_The task:_ From the line containing "TypeError (msg : string)" down to the line containing "(** A loop whose" in the records below, reproduce every line exactly, ends included, and omit all others.

_Supplied records:_
Content starts

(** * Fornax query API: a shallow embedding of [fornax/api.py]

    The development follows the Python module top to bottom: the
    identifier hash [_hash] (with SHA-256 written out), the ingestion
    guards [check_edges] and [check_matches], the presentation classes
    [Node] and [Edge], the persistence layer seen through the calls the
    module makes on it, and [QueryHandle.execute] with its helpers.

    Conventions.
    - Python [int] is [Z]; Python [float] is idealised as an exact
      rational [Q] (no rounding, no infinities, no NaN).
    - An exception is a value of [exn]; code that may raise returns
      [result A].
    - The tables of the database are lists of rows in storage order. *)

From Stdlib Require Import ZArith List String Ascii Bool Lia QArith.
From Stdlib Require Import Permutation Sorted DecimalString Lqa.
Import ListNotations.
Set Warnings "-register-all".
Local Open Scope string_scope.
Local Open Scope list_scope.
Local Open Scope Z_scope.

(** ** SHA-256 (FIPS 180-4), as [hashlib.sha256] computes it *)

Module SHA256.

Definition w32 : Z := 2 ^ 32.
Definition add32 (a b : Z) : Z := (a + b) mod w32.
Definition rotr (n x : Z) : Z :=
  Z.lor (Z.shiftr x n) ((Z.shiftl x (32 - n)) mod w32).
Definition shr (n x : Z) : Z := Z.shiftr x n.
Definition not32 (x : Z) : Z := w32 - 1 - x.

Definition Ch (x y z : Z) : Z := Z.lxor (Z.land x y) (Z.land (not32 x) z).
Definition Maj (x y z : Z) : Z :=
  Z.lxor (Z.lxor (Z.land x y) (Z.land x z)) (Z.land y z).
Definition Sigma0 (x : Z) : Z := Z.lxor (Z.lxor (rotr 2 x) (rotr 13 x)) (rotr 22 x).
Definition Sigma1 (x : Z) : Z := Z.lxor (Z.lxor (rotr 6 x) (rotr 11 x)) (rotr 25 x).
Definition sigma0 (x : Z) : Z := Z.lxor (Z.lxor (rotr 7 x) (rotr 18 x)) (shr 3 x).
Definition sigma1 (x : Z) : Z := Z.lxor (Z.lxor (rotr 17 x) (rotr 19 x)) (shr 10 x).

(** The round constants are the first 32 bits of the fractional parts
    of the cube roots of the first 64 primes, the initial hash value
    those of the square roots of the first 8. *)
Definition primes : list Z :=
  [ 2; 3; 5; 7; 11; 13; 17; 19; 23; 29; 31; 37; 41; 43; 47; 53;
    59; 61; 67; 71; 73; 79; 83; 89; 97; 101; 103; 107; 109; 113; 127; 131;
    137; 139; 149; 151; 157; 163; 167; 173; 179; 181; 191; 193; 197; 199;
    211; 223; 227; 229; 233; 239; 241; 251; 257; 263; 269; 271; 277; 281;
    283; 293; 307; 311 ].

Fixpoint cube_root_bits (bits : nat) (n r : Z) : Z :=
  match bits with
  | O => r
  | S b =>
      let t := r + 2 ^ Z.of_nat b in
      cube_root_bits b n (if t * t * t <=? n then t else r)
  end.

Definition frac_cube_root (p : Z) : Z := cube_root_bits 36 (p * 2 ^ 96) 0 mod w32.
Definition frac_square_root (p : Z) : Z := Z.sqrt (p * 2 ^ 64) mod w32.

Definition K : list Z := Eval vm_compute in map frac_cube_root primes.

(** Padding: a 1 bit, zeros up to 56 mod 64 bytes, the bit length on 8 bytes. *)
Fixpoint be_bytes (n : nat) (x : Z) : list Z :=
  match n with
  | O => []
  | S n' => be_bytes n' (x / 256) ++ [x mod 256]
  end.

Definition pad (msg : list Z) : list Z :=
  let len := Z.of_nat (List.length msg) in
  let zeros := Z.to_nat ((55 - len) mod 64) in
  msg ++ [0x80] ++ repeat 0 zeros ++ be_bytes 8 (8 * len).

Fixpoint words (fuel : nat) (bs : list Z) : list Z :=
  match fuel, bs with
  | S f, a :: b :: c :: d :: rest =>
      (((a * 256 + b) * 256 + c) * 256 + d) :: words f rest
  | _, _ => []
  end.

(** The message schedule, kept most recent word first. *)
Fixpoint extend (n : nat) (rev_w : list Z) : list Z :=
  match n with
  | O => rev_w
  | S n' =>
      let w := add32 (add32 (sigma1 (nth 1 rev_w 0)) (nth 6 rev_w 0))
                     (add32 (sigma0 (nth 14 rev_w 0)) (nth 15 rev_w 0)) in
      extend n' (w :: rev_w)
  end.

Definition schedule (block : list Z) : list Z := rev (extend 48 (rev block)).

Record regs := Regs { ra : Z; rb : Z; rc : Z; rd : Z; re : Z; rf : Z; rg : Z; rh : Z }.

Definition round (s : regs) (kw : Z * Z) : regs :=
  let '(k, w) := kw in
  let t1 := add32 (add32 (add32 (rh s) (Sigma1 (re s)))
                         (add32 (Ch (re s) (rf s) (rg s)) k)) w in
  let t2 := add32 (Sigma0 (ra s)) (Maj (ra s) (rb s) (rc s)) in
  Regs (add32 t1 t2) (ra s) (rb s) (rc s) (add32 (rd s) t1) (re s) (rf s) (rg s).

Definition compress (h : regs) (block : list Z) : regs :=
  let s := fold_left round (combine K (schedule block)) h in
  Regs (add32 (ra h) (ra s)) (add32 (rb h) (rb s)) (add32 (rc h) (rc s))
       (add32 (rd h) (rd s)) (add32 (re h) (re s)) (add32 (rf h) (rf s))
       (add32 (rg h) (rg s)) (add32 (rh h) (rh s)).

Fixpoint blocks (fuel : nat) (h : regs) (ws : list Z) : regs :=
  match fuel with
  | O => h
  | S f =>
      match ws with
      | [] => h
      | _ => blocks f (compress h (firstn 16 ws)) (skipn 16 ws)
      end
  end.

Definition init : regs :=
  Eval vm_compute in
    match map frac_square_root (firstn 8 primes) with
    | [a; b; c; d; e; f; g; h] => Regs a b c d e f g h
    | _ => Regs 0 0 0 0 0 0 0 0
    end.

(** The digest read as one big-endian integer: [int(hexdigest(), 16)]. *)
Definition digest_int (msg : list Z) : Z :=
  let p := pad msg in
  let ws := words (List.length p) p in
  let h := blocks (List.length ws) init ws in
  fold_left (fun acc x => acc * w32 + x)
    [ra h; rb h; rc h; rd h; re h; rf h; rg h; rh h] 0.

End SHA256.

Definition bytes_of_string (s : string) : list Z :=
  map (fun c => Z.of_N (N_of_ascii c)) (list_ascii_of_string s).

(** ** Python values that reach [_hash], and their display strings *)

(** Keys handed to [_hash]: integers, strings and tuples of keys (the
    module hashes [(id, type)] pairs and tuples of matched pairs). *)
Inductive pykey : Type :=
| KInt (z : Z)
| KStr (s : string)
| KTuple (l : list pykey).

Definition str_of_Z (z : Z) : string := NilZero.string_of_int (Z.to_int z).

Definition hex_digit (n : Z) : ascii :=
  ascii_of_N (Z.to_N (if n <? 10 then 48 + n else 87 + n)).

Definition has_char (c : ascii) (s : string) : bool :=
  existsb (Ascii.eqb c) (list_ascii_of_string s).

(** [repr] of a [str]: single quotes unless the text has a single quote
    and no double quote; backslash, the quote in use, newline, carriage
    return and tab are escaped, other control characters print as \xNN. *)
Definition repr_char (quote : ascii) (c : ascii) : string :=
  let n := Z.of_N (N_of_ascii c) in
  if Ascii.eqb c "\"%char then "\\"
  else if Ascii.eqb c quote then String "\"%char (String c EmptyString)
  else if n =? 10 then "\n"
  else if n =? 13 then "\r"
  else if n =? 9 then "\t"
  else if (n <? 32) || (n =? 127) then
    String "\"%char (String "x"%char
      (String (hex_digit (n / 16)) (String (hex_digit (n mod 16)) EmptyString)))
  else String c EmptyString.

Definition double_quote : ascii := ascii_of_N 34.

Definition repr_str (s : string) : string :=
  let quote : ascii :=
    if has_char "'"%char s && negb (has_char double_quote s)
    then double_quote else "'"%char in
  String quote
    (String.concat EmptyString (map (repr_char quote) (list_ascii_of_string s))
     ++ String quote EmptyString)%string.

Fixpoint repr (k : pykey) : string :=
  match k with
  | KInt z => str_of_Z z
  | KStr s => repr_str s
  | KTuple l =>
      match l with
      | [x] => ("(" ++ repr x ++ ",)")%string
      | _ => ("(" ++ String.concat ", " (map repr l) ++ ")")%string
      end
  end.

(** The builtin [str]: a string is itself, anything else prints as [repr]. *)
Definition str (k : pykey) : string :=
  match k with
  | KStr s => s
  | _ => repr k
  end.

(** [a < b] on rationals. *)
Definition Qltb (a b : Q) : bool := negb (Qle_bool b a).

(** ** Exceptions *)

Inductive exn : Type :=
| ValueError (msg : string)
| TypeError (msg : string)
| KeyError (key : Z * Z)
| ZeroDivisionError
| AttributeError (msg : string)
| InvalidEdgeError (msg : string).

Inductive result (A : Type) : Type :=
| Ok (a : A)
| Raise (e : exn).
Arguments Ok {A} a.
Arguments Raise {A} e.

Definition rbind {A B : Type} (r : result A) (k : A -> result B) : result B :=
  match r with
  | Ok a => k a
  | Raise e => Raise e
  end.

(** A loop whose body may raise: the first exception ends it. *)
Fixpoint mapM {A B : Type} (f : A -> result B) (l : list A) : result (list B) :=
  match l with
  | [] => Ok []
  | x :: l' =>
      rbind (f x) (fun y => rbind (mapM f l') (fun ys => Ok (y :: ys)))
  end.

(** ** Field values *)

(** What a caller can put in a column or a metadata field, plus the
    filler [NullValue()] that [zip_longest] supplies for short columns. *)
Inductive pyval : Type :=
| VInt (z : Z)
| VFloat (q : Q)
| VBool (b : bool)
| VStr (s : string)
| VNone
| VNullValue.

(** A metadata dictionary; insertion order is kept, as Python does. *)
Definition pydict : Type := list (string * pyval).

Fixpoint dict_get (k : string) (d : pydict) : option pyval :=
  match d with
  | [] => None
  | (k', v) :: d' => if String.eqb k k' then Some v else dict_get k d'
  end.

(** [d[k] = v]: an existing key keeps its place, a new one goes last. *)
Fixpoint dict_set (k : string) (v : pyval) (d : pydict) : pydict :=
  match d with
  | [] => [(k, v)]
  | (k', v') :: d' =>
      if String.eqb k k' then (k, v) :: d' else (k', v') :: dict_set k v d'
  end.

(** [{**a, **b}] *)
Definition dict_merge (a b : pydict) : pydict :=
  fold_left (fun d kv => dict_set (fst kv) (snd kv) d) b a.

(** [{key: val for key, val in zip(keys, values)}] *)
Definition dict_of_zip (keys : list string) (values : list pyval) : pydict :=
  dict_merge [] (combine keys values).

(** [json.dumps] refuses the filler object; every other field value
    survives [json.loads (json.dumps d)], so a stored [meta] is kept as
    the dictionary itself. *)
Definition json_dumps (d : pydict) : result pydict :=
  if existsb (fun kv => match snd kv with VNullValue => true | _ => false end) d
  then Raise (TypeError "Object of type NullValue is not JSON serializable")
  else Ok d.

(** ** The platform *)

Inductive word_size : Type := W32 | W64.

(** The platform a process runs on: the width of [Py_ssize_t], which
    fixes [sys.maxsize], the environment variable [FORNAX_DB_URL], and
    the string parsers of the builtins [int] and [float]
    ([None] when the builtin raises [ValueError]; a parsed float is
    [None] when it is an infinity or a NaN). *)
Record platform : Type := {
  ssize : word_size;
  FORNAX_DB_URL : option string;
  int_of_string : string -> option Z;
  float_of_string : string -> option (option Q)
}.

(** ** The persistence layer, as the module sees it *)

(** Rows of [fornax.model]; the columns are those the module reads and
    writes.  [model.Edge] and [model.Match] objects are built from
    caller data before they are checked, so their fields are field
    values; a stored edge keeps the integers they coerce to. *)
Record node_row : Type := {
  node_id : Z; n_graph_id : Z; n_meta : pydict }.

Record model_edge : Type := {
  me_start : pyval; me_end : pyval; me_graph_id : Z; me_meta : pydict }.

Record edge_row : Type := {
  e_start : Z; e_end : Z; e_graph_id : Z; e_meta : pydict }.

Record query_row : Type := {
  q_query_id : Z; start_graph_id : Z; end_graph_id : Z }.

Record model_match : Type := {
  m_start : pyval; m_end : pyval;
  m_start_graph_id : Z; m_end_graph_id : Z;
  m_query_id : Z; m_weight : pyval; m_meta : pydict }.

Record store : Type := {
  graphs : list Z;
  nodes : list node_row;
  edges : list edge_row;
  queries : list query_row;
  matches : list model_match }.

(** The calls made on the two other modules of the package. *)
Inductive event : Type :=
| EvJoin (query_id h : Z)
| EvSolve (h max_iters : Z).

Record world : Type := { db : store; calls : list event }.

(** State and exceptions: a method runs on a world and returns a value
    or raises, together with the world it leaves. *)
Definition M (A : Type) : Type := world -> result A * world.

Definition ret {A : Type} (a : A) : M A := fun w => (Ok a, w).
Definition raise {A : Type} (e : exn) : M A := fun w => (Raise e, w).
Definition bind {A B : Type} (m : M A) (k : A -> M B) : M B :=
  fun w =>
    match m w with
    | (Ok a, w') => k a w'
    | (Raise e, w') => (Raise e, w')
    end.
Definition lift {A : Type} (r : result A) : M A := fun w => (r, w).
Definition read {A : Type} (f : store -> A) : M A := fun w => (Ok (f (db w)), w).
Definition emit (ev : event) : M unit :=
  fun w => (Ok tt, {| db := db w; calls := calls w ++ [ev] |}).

Content ends

_Completed task:_
| TypeError (msg : string)
| KeyError (key : Z * Z)
| ZeroDivisionError
| AttributeError (msg : string)
| InvalidEdgeError (msg : string).

Inductive result (A : Type) : Type :=
| Ok (a : A)
| Raise (e : exn).
Arguments Ok {A} a.
Arguments Raise {A} e.

Definition rbind {A B : Type} (r : result A) (k : A -> result B) : result B :=
  match r with
  | Ok a => k a
  | Raise e => Raise e
  end.

(** A loop whose body may raise: the first exception ends it. *)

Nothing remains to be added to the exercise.